The "Contract With America" on which Republicans swept to control of the House of Representatives in 1994 promised voters that -- if only they would change their habits and vote Republican -- $75.3 billion worth of federal programs would be promptly zeroed out, cancelled, deep-sixed, rendered extinct.

Gone by now, voters were promised, would be the $31.2 billion federal Department of Education, the $3.4 billion Department of Commerce, $867 million in annual federal expenditures for summer youth employment training, $231 million for the "Goals 2000" socialist education agenda, $82 million in "school-to-work" grants ... even $332 million in aid to Eastern Europe and the Baltic states.

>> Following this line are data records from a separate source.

Lemma destroy_total r eng d c : eng_inv r eng -> conns eng !! d = Some c ->
  exists eng', xqc_conn_destroy eng d = Some eng' /\ eng_inv r eng'.
Proof.
  intros Hi Hc. unfold xqc_conn_destroy. rewrite Hc. cbn [mbind option_bind]. rewrite has_tick.
  destruct (ticking c) eqn:Ht; [by exists eng|]. destruct (waiting c) eqn:Hw.
  - destruct (remove_wakeup_ok r eng d c Hi Hc Hw) as (eng1 & k & -> & Hi1 & _ & _ & _ & c1 & Hc1 & Hu1 & _).
    cbn [mbind option_bind]. eexists. split; [done|]. by apply (eng_inv_delete r eng1 d c1).
  - unfold xqc_engine_remove_wakeup_queue. rewrite Hc. cbn [mbind option_bind]. rewrite has_wait, Hw. cbn [mbind option_bind].
    eexists. split; [done|]. apply (eng_inv_delete r eng d c); [done|done|]. by rewrite unqueued_spec, Hw, Ht.
Qed.

(** The connection is no longer the one that is being processed. *)
Lemma eng_inv_processed eng d : eng_inv (Some d) eng ->
  eng_inv None (mk_eng (conns_active_pq eng) (conns_wait_wakeup_pq eng) (upd_conn (clear_flag XQC_CONN_FLAG_TICKING) d (conns eng))).
Proof.
  intros Hi. destruct (ei_run _ _ Hi d eq_refl) as [_ HA]. destruct Hi as [I1 I2 I3 I4 I5 I6].
  split; cbn [conns_wait_wakeup_pq conns_active_pq conns];
    [by apply queue_inv_upd|by apply queue_inv_upd|done|by apply flags_finish|done|by rewrite upd_size].
Qed.

Lemma drop_active_total eng d no_destroy mem : eng_inv (Some d) eng ->
  exists eng', drop_active eng d no_destroy mem = Some eng' /\ eng_inv None eng'.
Proof.
  intros Hi. destruct (ei_run _ _ Hi d eq_refl) as [[c Hc] _]. pose proof (eng_inv_processed eng d Hi) as Hi1.
  unfold drop_active. destruct no_destroy.
  - pose proof (eng_inv_upd None _ (set_next_tick_time 0) d (fun _ => eq_refl) (fun _ => eq_refl) Hi1) as Hi2.
    cbn [conns_wait_wakeup_pq conns_active_pq conns] in Hi2.
    set (eng1 := mk_eng _ _ _) in Hi2.
    destruct (add_wakeup_total None eng1 d (set_next_tick_time 0 (clear_flag XQC_CONN_FLAG_TICKING c)) mem Hi2) as (eng' & ret & E & Hi').
    + unfold eng1, upd_conn. cbn [conns]. by rewrite lookup_alter_eq, lookup_alter_eq, Hc.
    + fold eng1. rewrite E. by exists eng'.
  - eapply destroy_total; [exact Hi1|]. cbn [conns]. unfold upd_conn. by rewrite lookup_alter_eq, Hc.
Qed.

(** What happens to the engine; the first component is the connection that is being processed. *)
Inductive eng_step : option Z * xqc_engine_t -> option Z * xqc_engine_t -> Prop :=
| step_create r eng d c : d <> 0 -> conns eng !! d = None -> unqueued c = true -> Z.of_nat (size (conns eng)) + 1 < 2 ^ 31 ->
    eng_step (r, eng) (r, mk_eng (conns_active_pq eng) (conns_wait_wakeup_pq eng) (<[d := c]> (conns eng)))
| step_destroy r eng d eng' : xqc_conn_destroy eng d = Some eng' -> eng_step (r, eng) (r, eng')
| step_add_wakeup r eng d mem eng' ret : xqc_engine_add_wakeup_queue eng d mem = Some (eng', ret) -> eng_step (r, eng) (r, eng')
| step_remove_wakeup r eng d eng' : xqc_engine_remove_wakeup_queue eng d = Some eng' -> eng_step (r, eng) (r, eng')
| step_add_active r eng d now mem mem' eng' ret : xqc_engine_add_active_queue eng d now mem mem' = Some (eng', ret) -> eng_step (r, eng) (r, eng')
| step_remove_active r eng d eng' : r <> Some d -> xqc_engine_remove_active_queue eng d = Some eng' -> eng_step (r, eng) (r, eng')
| step_wake eng now mem clock eng' : wake_due eng now mem clock = Some eng' -> eng_step (None, eng) (None, eng')
| step_take eng eng' d : xqc_pq_empty (conns_active_pq eng) = false -> take_active eng = Some (eng', d) -> eng_step (None, eng) (Some d, eng')
| step_ticked r eng d now : eng_step (r, eng) (r, ticked eng d now)
| step_finish eng d next mem eng' ret : finish_active eng d next mem = Some (eng', ret) -> eng_step (Some d, eng) (None, eng')
| step_drop eng d no_destroy mem eng' : drop_active eng d no_destroy mem = Some eng' -> eng_step (Some d, eng) (None, eng').

Definition fresh_engine (active wakeup : Z) : xqc_engine_t := mk_eng (mk_pq [] 0 active) (mk_pq [] 0 wakeup) ∅.

Lemma lookup_of_some {A} (o : option xqc_connection_t) (f : xqc_connection_t -> option A) x : (c ← o; f c) = Some x -> exists c, o = Some c.
Proof. destruct o as [c|]; [by exists c|done]. Qed.

Lemma eng_step_inv r eng r' eng' : eng_step (r, eng) (r', eng') -> eng_inv r eng -> eng_inv r' eng'.
Proof.
  intros Hs Hi. inversion Hs; subst.
  - by apply eng_inv_insert.
  - match goal with H : xqc_conn_destroy _ _ = _ |- _ => pose proof H as E; apply lookup_of_some in H as [c Hc] end.
    destruct (destroy_total r' eng d c Hi Hc) as (e1 & E1 & H1). congruence.
  - match goal with H : xqc_engine_add_wakeup_queue _ _ _ = _ |- _ => pose proof H as E; apply lookup_of_some in H as [c Hc] end.
    destruct (add_wakeup_total r' eng d c mem Hi Hc) as (e1 & r1 & E1 & H1). congruence.
  - match goal with H : xqc_engine_remove_wakeup_queue _ _ = _ |- _ => pose proof H as E; apply lookup_of_some in H as [c Hc] end.
    destruct (remove_wakeup_total r' eng d c Hi Hc) as (e1 & E1 & H1). congruence.
  - match goal with H : xqc_engine_add_active_queue _ _ _ _ _ = _ |- _ => pose proof H as E; apply lookup_of_some in H as [c Hc] end.
    destruct (add_active_total r' eng d c now mem mem' Hi Hc) as (e1 & r1 & E1 & H1). congruence.
  - match goal with H : xqc_engine_remove_active_queue _ _ = _ |- _ => pose proof H as E; apply lookup_of_some in H as [c Hc] end.
    destruct (remove_active_total r' eng d c Hi) as (e1 & E1 & H1); [done|done|]. congruence.
  - destruct (wakeup_loop_ok now mem clock (Z.to_nat (count (conns_wait_wakeup_pq eng))) 0 eng Hi) as (e1 & E1 & H1 & _); [lia|].
    unfold wake_due in *. congruence.
  - destruct (take_active_ok eng Hi) as (e1 & x & E1 & H1 & _); [unfold xqc_pq_empty in *; zb|]. congruence.
  - by apply eng_inv_upd.
  - destruct (finish_active_total eng d next mem Hi) as (e1 & r1 & E1 & H1). congruence.
  - destruct (drop_active_total eng d no_destroy mem Hi) as (e1 & E1 & H1). congruence.
Qed.

Lemma fresh_engine_inv active wakeup : 0 < active -> 0 < wakeup -> eng_inv None (fresh_engine active wakeup).
Proof.
  intros H1 H2. split; cbn [conns_wait_wakeup_pq conns_active_pq conns fresh_engine]; try done.
  - split; cbn; try lia; try (intros ? ?; lia). constructor.
  - split; cbn; try lia; try (intros ? ?; lia). constructor.
Qed.

(** C10: The queues of the engine and the flags of its connections agree, whatever the order of events:
    through any run of creations, insertions into either queue (also with the allocator failing),
    removals, wake-ups, processing (after which the connection waits, or is destroyed because it is
    closed) and destruction, both queues are heaps
    of distinct connections; a connection has the flag of a queue exactly when it is in that queue
    (or is the one being processed), never both flags, and records its place in its queue. *)
Theorem engine_queues_reachable active wakeup r eng : 0 < active -> 0 < wakeup ->
  rtc eng_step (None, fresh_engine active wakeup) (r, eng) -> eng_inv r eng.
Proof.
  intros H1 H2 Hrun. pose proof (fresh_engine_inv active wakeup H1 H2) as Hi. remember (None, fresh_engine active wakeup) as st0 eqn:E0.
  remember (r, eng) as st eqn:E. assert (forall r0 e0, st0 = (r0, e0) -> eng_inv r0 e0) as H0 by (intros r0 e0 Heq; rewrite E0 in Heq; by injection Heq as <- <-).
  clear E0 Hi. revert H0. induction Hrun as [x|[rx ex] [ry ey] z Hs Hrun IH]; intros H0; [by apply H0|].
  apply IH; [done|]. intros r0 e0 [= <- <-]. eapply eng_step_inv; [exact Hs|by apply H0].
Qed.

(** An engine with three connections: two wait, one is active. *)
Definition sample_run : option xqc_engine_t :=
  let eng := fresh_engine 1 1 in
  let eng := mk_eng (conns_active_pq eng) (conns_wait_wakeup_pq eng) (<[8 := mk_conn 0 30 5 0]> (conns eng)) in
  '(eng, _) ← xqc_engine_add_wakeup_queue eng 8 true;
  let eng := mk_eng (conns_active_pq eng) (conns_wait_wakeup_pq eng) (<[16 := mk_conn 0 10 7 0]> (conns eng)) in
  '(eng, _) ← xqc_engine_add_wakeup_queue eng 16 true;
  let eng := mk_eng (conns_active_pq eng) (conns_wait_wakeup_pq eng) (<[24 := mk_conn 0 0 3 0]> (conns eng)) in
  '(eng, _) ← xqc_engine_add_active_queue eng 24 0 true true;
  Some eng.

Definition sample_engine : xqc_engine_t := default (fresh_engine 1 1) sample_run.

Lemma sample_reachable : rtc eng_step (None, fresh_engine 1 1) (None, sample_engine).
Proof.
  eapply rtc_l; [apply (step_create None _ 8 (mk_conn 0 30 5 0)); by_decide|].
  eapply rtc_l; [eapply (step_add_wakeup None _ 8 true); vm_compute; reflexivity|].
  eapply rtc_l; [apply (step_create None _ 16 (mk_conn 0 10 7 0)); by_decide|].
  eapply rtc_l; [eapply (step_add_wakeup None _ 16 true); vm_compute; reflexivity|].
  eapply rtc_l; [apply (step_create None _ 24 (mk_conn 0 0 3 0)); by_decide|].
  eapply rtc_l; [eapply (step_add_active None _ 24 0 true true); vm_compute; reflexivity|].
  apply rtc_refl.
Qed.

Lemma engine_queues_reachable_witness : rtc eng_step (None, fresh_engine 1 1) (None, sample_engine) /\ eng_inv None sample_engine.
Proof. split; [exact sample_reachable|]. apply (engine_queues_reachable 1 1 None sample_engine); [lia|lia|exact sample_reachable]. Defined.

Lemma steps_inv st st' : rtc eng_step st st' -> eng_inv (fst st) (snd st) -> eng_inv (fst st') (snd st').
Proof. induction 1 as [x|[rx ex] [ry ey] z Hs Hrun IH]; intros H0; [done|]. apply IH. by apply (eng_step_inv rx ex ry ey). Qed.

Lemma sample_inv : eng_inv None sample_engine.
Proof. apply (steps_inv _ _ sample_reachable). by apply fresh_engine_inv. Qed.

(** C21: The first loop of the engine wakes what is due and loses nothing.  It ends; however the
    allocator answers, every connection that was in a queue is in exactly one queue afterwards; and
    while there is memory, the connections that still wait are exactly those whose time is later
    than now. *)
Theorem wake_due_correct eng now mem clock : eng_inv None eng ->
  exists eng', wake_due eng now mem clock = Some eng' /\ eng_inv None eng' /\ queued eng' ≡ₚ queued eng /\ NoDup (queued eng')
    /\ ((forall k, mem k = true) -> live (conns_wait_wakeup_pq eng') ≡ₚ filter (fun e => now < key e) (live (conns_wait_wakeup_pq eng))).
Proof.
  intros Hi. destruct (wakeup_loop_ok now mem clock (Z.to_nat (count (conns_wait_wakeup_pq eng))) 0 eng Hi) as (eng' & E & Hi' & Hq & Hall); [lia|].
  exists eng'. split_and!; try done. apply NoDup_app. split_and!; [apply (ei_active _ _ Hi')| |apply (ei_wait _ _ Hi')].
  intros d HA HW. by apply (queues_disjoint None eng' d).
Qed.

Lemma wake_due_correct_witness : eng_inv None sample_engine /\ length (live (conns_wait_wakeup_pq sample_engine)) = 2%nat
  /\ exists eng', wake_due sample_engine 20 (fun _ => true) (fun _ => 20) = Some eng' /\ eng_inv None eng' /\ queued eng' ≡ₚ queued sample_engine
    /\ NoDup (queued eng')
    /\ ((forall k : nat, (fun _ => true) k = true) -> live (conns_wait_wakeup_pq eng') ≡ₚ filter (fun e => 20 < key e) (live (conns_wait_wakeup_pq sample_engine))).
Proof. split_and!; [exact sample_inv|reflexivity|]. exact (wake_due_correct sample_engine 20 (fun _ => true) (fun _ => 20) sample_inv). Defined.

Needless to say, Republicans soon found the culture of spending on Capitol Hill to be a bit more impervious to assault than they figured. When any attempt to "trim the growth" (already a goal far short of actually reducing spending, mind you) of the Department of Education was hectored by ululating liberals as "opposition to child literacy itself," Republicans covered their heads and ran for cover. When they refused to spend enough in 1995, President Clinton closed down the government (which really only meant blocking access to a few national monuments -- if any private employers were advised to stop remitting their withholding taxes it somehow escaped notice), and blamed the (start ital)GOP(end ital) for shutting down the government. And verily, the entire national press corps pointed its collective finger at the red-faced Republicans and cried: "For shame."

The end result?

While spending on the federal Department of Education was $31.2 billion when the GOP took control of the House in 1995, the Washington Post reports that figure is now ... $34.3 billion. While spending on the discredited and payola-ridden Department of Commerce in 1995 was $3.4 billion, that figure is now ... $4.7 billion, up 40 percent. While the 1995 federal allocation for summer youth employment training was $867 million, that figure is now ... $871 million. While the 1995 federal allocation for "Goals 2000" was $231 million, that allocation under the "tight-fisted, hard-hearted" Republicans is now ... $507 million, up 119 percent. Those $82 million in "school-to-work" grants the chainsaw Republicans were going after? Um, try $503 million in 1999, up a whopping 513 percent.

Even $332 million in aid to East Europe and the Baltic states -- what? -- finds itself a booming $450 million program in 1995.

Why, even those programs at whose elimination the GOP initially appeared to have succeeded now threaten to return from the grave. The notorious wool and mohair subsidy has had a "Lazarus-like experience after it was killed in 1996," reports Michael Grunwald of the Post. "Last year, Sen. Larry E. Craig, R-Idaho, yet another staunch conservative, stashed no-interest loans to mohair farmers into a budget bill, as well as a new National Sheep Industry Improvement Center."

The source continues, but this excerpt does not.